One was co-written by Freeling and Nick Kaplinsky who is also a senior figure at the same department at Berkeley. The other was by Matthew Metz, a former Berkeley microbiologist who was a vocal supporter of the Novartis alliance, and Johannes Futterer, a young Swiss researcher whose boss, Wilhelm Gruissem, was at Berkeley four years ago and was widely regarded as "the man who brought Novartis to Berkeley".

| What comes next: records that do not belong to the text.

(** One event keeps the state good. *)
Lemma step_good evs ev st st' :
  good evs st → step ev st = Some st' → good (evs ++ [ev]) st'.
Proof.
  destruct st as [[h cs'] inv]. intros G Hstep.
  destruct ev as [i o|i]; cbn [step fst snd] in Hstep.
  - unfold settle in Hstep.
    destruct (promises inv !! i) as [p|] eqn:Hp; [|done]. cbn in Hstep.
    destruct (state p) eqn:Hs; cbn [is_pending] in Hstep; try done.
    pose proof (good_slots _ _ G _ _ Hp) as (_ & _ & _ & Hd & He).
    cbn [fst snd] in Hd, He. rewrite Hs in He.
    destruct o as [r|e].
    + destruct (on_fulfil p) as [|edge] eqn:Hh.
      * injection Hstep as <-. rewrite <- Hh.
        apply (good_settle evs _ (World h cs') inv i p (Fulfilled r) h); try done.
        -- right. exists r. cbn [on_fulfil]. rewrite Hh.
           split; [apply last_event|done].
        -- intros k l e Hk. destruct (He k Hk) as (? & ? & _ & _ & ? & _). done.
      * assert (Hk : i = S (np + (i - S np))).
        { destruct (decide (i < S np)) as [Hlt|]; [|lia].
          specialize (Hd Hlt). done. }
        destruct (He _ Hk) as (l & e & Hl & He' & Hedge & Hcell).
        injection Hedge as ->. cbn [edge_cell] in Hcell.
        destruct (item_data r) as [data|e0] eqn:Hdata.
        -- injection Hstep as <-. rewrite <- Hh.
           unfold store. cbn [fst heap calls].
           rewrite (deref_lookup h l (edge_object d e) Hcell).
           apply (good_settle evs _ (World h cs') inv i p (Fulfilled data)); try done.
           ++ right. exists r. cbn [on_fulfil]. rewrite Hh.
              split; [apply last_event|done].
           ++ intros l' o Hl' Hne. rewrite lookup_insert_ne; [done|].
              intros <-. by apply (Hne _ Hk).
           ++ intros k l' e' Hk' Hl' He''.
              assert (k = i - S np) as -> by lia.
              rewrite Hl in Hl'. injection Hl' as <-.
              rewrite He' in He''. injection He'' as <-.
              by rewrite lookup_insert_eq.
        -- injection Hstep as <-. rewrite <- Hh.
           apply (good_settle evs _ (World h cs') inv i p (Rejected e0) h); try done.
           ++ right. exists r. cbn [on_fulfil]. rewrite Hh.
              split; [apply last_event|done].
           ++ intros k l' e' Hk' Hl' He''.
              assert (k = i - S np) as -> by lia.
              rewrite Hl in Hl'. injection Hl' as <-.
              rewrite He' in He''. by injection He'' as <-.
    + injection Hstep as <-.
      apply (good_settle evs _ (World h cs') inv i p (Rejected e) h); try done.
      * left. apply last_event.
      * intros k l e' Hk Hl He'.
        destruct (He k Hk) as (l' & e'' & Hl' & He'' & _ & Hcell).
        rewrite Hl in Hl'. injection Hl' as <-.
        rewrite He' in He''. by injection He'' as <-.
  - unfold join in Hstep.
    destruct (promises inv !! i) as [p|] eqn:Hp; [|done]. cbn in Hstep.
    destruct (joined p) eqn:Hj; [done|].
    destruct (state p) as [|v|e] eqn:Hs; [done| |].
    + eapply good_join_fulfilled; eauto.
    + injection Hstep as <-. by apply good_join_rejected.
Qed.

Lemma run_good evs0 evs st0 st :
  good evs0 st0 → run evs st0 = Some st → good (evs0 ++ evs) st.
Proof.
  revert evs0 st0. induction evs as [|ev evs IH]; intros evs0 st0 G Hrun.
  - injection Hrun as <-. by rewrite app_nil_r.
  - cbn [run] in Hrun. destruct (step ev st0) as [st1|] eqn:Hstep; [|done].
    cbn in Hrun. replace (evs0 ++ ev :: evs) with ((evs0 ++ [ev]) ++ evs)
      by (by rewrite <- app_assoc).
    eapply IH; [|exact Hrun]. by eapply step_good.
Qed.
(** [Start] and [Stop] on a connection that already holds a subscription:
    that subscription is what is left. *)
Lemma Start_then_Stop_witness :
  exists final,
    CommentService.steps
      (CommentService.go CommentService.Stop
         (CommentService.Start Sample.accept_all
            (CommentService.NewCommentService [Sample.other_subscription] 1)).2)
      final /\
    CommentService.subscriptions final = [Sample.other_subscription].
Proof.
  destruct (Start_then_Stop_restores_subscriptions Sample.accept_all
              [Sample.other_subscription] 1) as (final & Hrun & _ & _ & Hsubs & _).
  - repeat constructor.
  - reflexivity.
  - exists final. split; [exact Hrun|exact Hsubs].
Defined.

(** [Stop] after a [Start] that the connection refused half way. *)
Lemma Stop_after_failed_Start_witness :
  (CommentService.Start Sample.refuse_update
     (CommentService.NewCommentService [] 1)).1 = Some Nats.ErrBadSubscription /\
  CommentService.goroutines
    (CommentService.go CommentService.Stop
       (CommentService.Start Sample.refuse_update
          (CommentService.NewCommentService [] 1)).2) = [CommentService.Stop].
Proof.
  split; [reflexivity|].
  apply (Stop_after_failed_Start_blocks Sample.refuse_update [] 1
           Nats.ErrBadSubscription).
  reflexivity.
Defined.

(** [Stop] called twice for one supervisory task: after the first signal a
    send is still to be done. *)
Lemma stop_signals_witness :
  (0 < CommentService.pending_sends Sample.two_stops_after)%nat.
Proof.
  apply (stop_signals_are_conserved Sample.two_stops Sample.two_stops_after).
  - reflexivity.
  - eapply CommentService.steps_step; [|apply CommentService.steps_refl].
    apply (CommentService.step_stop Sample.two_stops 1%nat 0%nat []
             (tail (CommentService.await [])));
      [discriminate|reflexivity|reflexivity|reflexivity].
  - cbn. lia.
Defined.

(** * Properties of the ticket service *)

Section TicketProperties.
Import Tickets.

Variable party_empty : string -> bool.
Variable creatable updatable : TicketStatus -> bool.
Variable apply_update : Ticket -> Ticket -> Ticket.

Quist and Chapela believe the animosities created by the furore over the deal, and inflamed by the crop trashing, must be an element in the row over their paper. Kaplinsky denies this. "This issue is strictly about science. Quist and Chapela published bad science and should have done the honourable thingËœretract their paper and apologise."

But Kaplinsky doesn't stop there. "Since they seem incapable of admitting their mistakes, they are raising non-scientific issues like the Novartis agreement with our department, vendettas, global conspiracies. Anything so they can avoid talking about the fact that they published artefactual data and then misinterpreted it."

Campbell says he wasn't aware of the allegations surrounding the crop trashing incident when he accepted the letters. But he says it would not have influenced his decision to publish. Neither Nature nor Campbell are poodles of the biotech industry. Campbell himself wrote a hostile editorial about the Berkeley-Novartis deal. But Quist still insists that it was political pressure that brought about the journal's actions.

Whoever is right, the row reveals an alarming breakdown in scientific discourse. In the aftermath of the affair, Campbell wrote that it must have been Murphy's law that ensured the journal's embarrassing climb-down "was in relation to one of the most hotly debated technologies of our time". Others see it as more than an accident. They fear that the affair has put the system of peer review to the test, and found it wanting.

The spectre of unseen actors manipulating events is particularly worrying. In its disavowal, Nature asked its readers to make up their own minds about the science behind the row. But it failed to alert them to the private rows behind the public letters. Nor did it reveal the identities and affiliations of the five referees who broadly supported the original paper, or the sixth who appears to have persuaded Nature to make a retraction.

Also out of sight are the individuals behind "Mary Murphy" and "Andura Smetacek", not to mention the people who trashed Freeling's field two years ago. Strange what dark shadows are thrown up by the harsh glare of publicity.